Glioblastoma (GBM) is the most common type of malignant adult brain tumor. It is, unfortunately, also a very aggressive form of cancer. Treatment options are limited, and prognosis is poor, with a median survival of just one year.
There is great need for new, effective therapies for this disease. Developing these therapies requires accurate preclinical disease models, as our ability to study this and other primary human brain diseases in humans is very limited, for both practical and ethical reason. We need systems that recapitulate the biology of these diseases to identify disease vulnerabilities, devise novel therapies, and establish the efficacy of these therapies. Human trials can then be pursued after we are confident that the therapy is beneficial.
Dr. Ray Monnat in the University of Washington Departments of Laboratory Medicine and Pathology and Genome Sciences explained, “Making headway on complex human disease challenges such as glioblastoma (GBM), the most common malignant primary human brain tumor, requires disease models. The best models are disease-derived and representative, well-characterized, ideally fast and comparatively inexpensive, and sufficiently versatile to support many different disease-modeling protocols.”

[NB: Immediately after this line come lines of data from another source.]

(* ===== verification/TsStore.v ===== *)
(** * Stream slots, segments and flushing ([zephyrdb_ts.c])

    The paths of a stream's files, the slots of open streams with their ingest
    buffers, the segment files with their headers, and the flush of a buffer to
    the active segment. A [struct zdb_ts_stream_ctx *] is the index of the slot
    in the context's array; the context is the one of the instance. An [int]
    that reports an error or a path is a sum. *)

From S2P Require Import Prelude Config CText Env Types FsEnv Events Cursor TsFormat.

Definition ZDB_TS_PATH_MAX : nat := 128.

(** ** Paths *)

Section paths.
Context {Cfg : Config}.

(** What the path builders check and the directory they start from. *)
Definition ts_path (cfg : option zdb_cfg_t) (stream_name : option cstring) (path_len : nat)
    (suffix : cstring → list byte) : Z + list byte :=
  match cfg, stream_name with
  | Some c, Some name =>
      match lfs_mount_point c with
      | None => inl (- EINVAL)%Z
      | Some mount =>
          if path_len =? 0 then inl (- EINVAL)%Z
          else if negb (zdb_ts_stream_name_valid stream_name) then inl (- EINVAL)%Z
          else
            let p := mount ++ s2b "/" ++ CONFIG_ZDB_TS_DIRNAME ++ s2b "/" ++ suffix name in
            if path_len <=? length p then inl (- ENAMETOOLONG)%Z else inr p
      end
  | _, _ => inl (- EINVAL)%Z
  end.

Definition zdb_ts_build_watermark_path cfg stream_name path_len : Z + list byte :=
  ts_path cfg stream_name path_len (λ name, name ++ s2b ".wmk").

Definition zdb_ts_build_path cfg stream_name path_len : Z + list byte :=
  ts_path cfg stream_name path_len (λ name, name ++ s2b ".zts").

Definition zdb_ts_build_segment_path cfg stream_name (seq : Z) path_len : Z + list byte :=
  ts_path cfg stream_name path_len (λ name, name ++ s2b "." ++ fmt_04u seq ++ s2b ".zts").
End paths.

(** ** The slots *)

Section slots.
Context {Cfg : Config} {K F FS : Type} `{!Kernel K}.
Abbreviation W := (world K F FS).

Definition ctx_streams (d : zdb_t) : list zdb_ts_stream_ctx :=
  match ts_ctx d with None => [] | Some c => streams c end.

(** Reading and updating the context and a slot through their pointers. *)
Definition ctx_upd (f : zdb_ts_core_ctx → zdb_ts_core_ctx) : M W unit :=
  db_set (λ d, d <| ts_ctx ::= option_map f |>).
Definition slot_get (i : nat) : M W zdb_ts_stream_ctx :=
  db_get (λ d, default zero_stream (ctx_streams d !! i)).
Definition slot_upd (i : nat) (f : zdb_ts_stream_ctx → zdb_ts_stream_ctx) : M W unit :=
  ctx_upd (λ c, c <| streams ::= alter f i |>).

(** The first slot that satisfies [P]. *)
Fixpoint slot_index (P : zdb_ts_stream_ctx → bool) (slots : list zdb_ts_stream_ctx) (i : nat)
    : option nat :=
  match slots with
  | [] => None
  | s :: slots => if P s then Some i else slot_index P slots (S i)
  end.

Definition zdb_ts_slot_find (ctx : option zdb_ts_core_ctx) (stream_name : option cstring)
    : option nat :=
  match ctx, stream_name with
  | Some c, Some name =>
      slot_index (λ s, in_use s && bool_decide (st_name s = name)) (streams c) 0
  | _, _ => None
  end.

Definition zdb_ts_slot_claim (stream_name : cstring) : M W (option nat) :=
  ctx ← db_get ts_ctx;
  match zdb_ts_slot_find ctx (Some stream_name) with
  | Some i =>
      slot ← slot_get i;
      (if (open_count slot <? 255)%Z then slot_upd i (λ s, s <| open_count ::= Z.succ |>)
       else ret tt);;
      ret (Some i)
  | None =>
      slots ← db_get ctx_streams;
      match slot_index (λ s, negb (in_use s)) slots 0 with
      | None => ret None
      | Some i =>
          let capacity :=
            Nat.min CONFIG_ZDB_TS_INGEST_BUFFER_BYTES CONFIG_ZDB_TS_INGEST_SLAB_BLOCK_SIZE in
          slot_upd i (λ _,
            zero_stream <| st_name := strncpy_trunc CONFIG_ZDB_TS_STREAM_NAME_MAX_LEN stream_name |>
                        <| ingest_capacity := capacity |>);;
          slab ← db_get ts_ingest_slab;
          match slab with
          | None => ret None
          | Some sl =>
              rc ← on_k (k_mem_slab_alloc sl);
              if negb (rc =? 0)%Z then ret None
              else
                slot_upd i (λ s, s <| ingest_buf := Some (replicate capacity nul) |>
                                   <| ingest_used := 0 |> <| open_count := 1%Z |>
                                   <| in_use := true |>);;
                ret (Some i)
          end
      end
  end.

Definition zdb_ts_slot_release (slot : option nat) : M W bool :=
  match slot with
  | None => ret false
  | Some i =>
      s ← slot_get i;
      if negb (in_use s) then ret false
      else if (1 <? open_count s)%Z then
        slot_upd i (λ s, s <| open_count ::= Z.pred |>);;
        ret false
      else
        slab ← db_get ts_ingest_slab;
        (match ingest_buf s, slab with
         | Some _, Some sl => on_k_ (k_mem_slab_free sl)
         | _, _ => ret tt
         end);;
        (if CONFIG_ZDB_EVENTING &&
            ((0 <? pending_flush_bytes s) || (0 <? pending_discarded_bytes s)) then
           ctx_upd (λ c,
             c <| released_flush_bytes ::= λ n, n + pending_flush_bytes s |>
               <| released_discarded_bytes ::= λ n, n + pending_discarded_bytes s |>
               <| released_stream := strncpy_trunc CONFIG_ZDB_TS_STREAM_NAME_MAX_LEN (st_name s) |>)
         else ret tt);;
        slot_upd i (λ _, zero_stream);;
        ret true
  end.

(** Reports whether the context is not NULL. *)
Definition zdb_ts_ctx_get_or_alloc (db : db_ptr) : M W bool :=
  match db with
  | None => ret false
  | Some _ =>
      slab ← db_get core_slab;
      c ← db_get cfg;
      match slab, c with
      | Some sl, Some _ =>
          ctx ← db_get ts_ctx;
          match ctx with
          | Some _ => ret true
          | None =>
              rc ← on_k (k_mem_slab_alloc sl);
              if negb (rc =? 0)%Z then ret false
              else
                on_k_ k_sem_reset;;
                db_set (λ d, d <| ts_ctx := Some
                  {| streams := replicate CONFIG_ZDB_TS_MAX_STREAMS zero_stream;
                     flush_pending := false; ts_dir_ready := false;
                     released_flush_bytes := 0; released_discarded_bytes := 0;
                     released_stream := [] |} |>);;
                ret true
          end
      | _, _ => ret false
      end
  end.

Definition zdb_ts_slot_rec_size (slot : zdb_ts_stream_ctx) : nat :=
  if ZDB_TS_SEGMENTED then
    if negb (seg_rec_size slot =? 0) then seg_rec_size slot else sizeof_record_i64
  else sizeof_record_i64.

Definition zdb_ts_slot_version (slot : zdb_ts_stream_ctx) : Z :=
  if ZDB_TS_SEGMENTED then
    if negb (seg_version slot =? 0)%Z then seg_version slot else ZDB_TS_STREAM_VERSION
  else ZDB_TS_STREAM_VERSION.

Definition zdb_ts_slot_base_ts (slot : zdb_ts_stream_ctx) : Z :=
  if ZDB_TS_SEGMENTED then seg_base_ts_ms slot else 0%Z.
End slots.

He added, “Glioma stem cell (GSC) cultures meet many of these requirements, and when handled appropriately can capture and propagate key GBM molecular and cellular features.” GSC cultures are derived from GBM surgical resection tissue and enriched in stem cell populations, allowing them to continually repopulate and survive long-term in defined laboratory conditions. They are a great model for GBM because they maintain many of the key characteristics of the GBM tumors from which they originate.
In a recent study published in Scientific Reports, Dr. Monnat and colleagues at the University of Washington and across the Cancer Consortium developed and characterized four new GSC cultures, derived from four unrelated adult GBM patients. Characterization of these GSC cultures documented genetic, proteomic and phenotypic features that relate to therapy success or failure.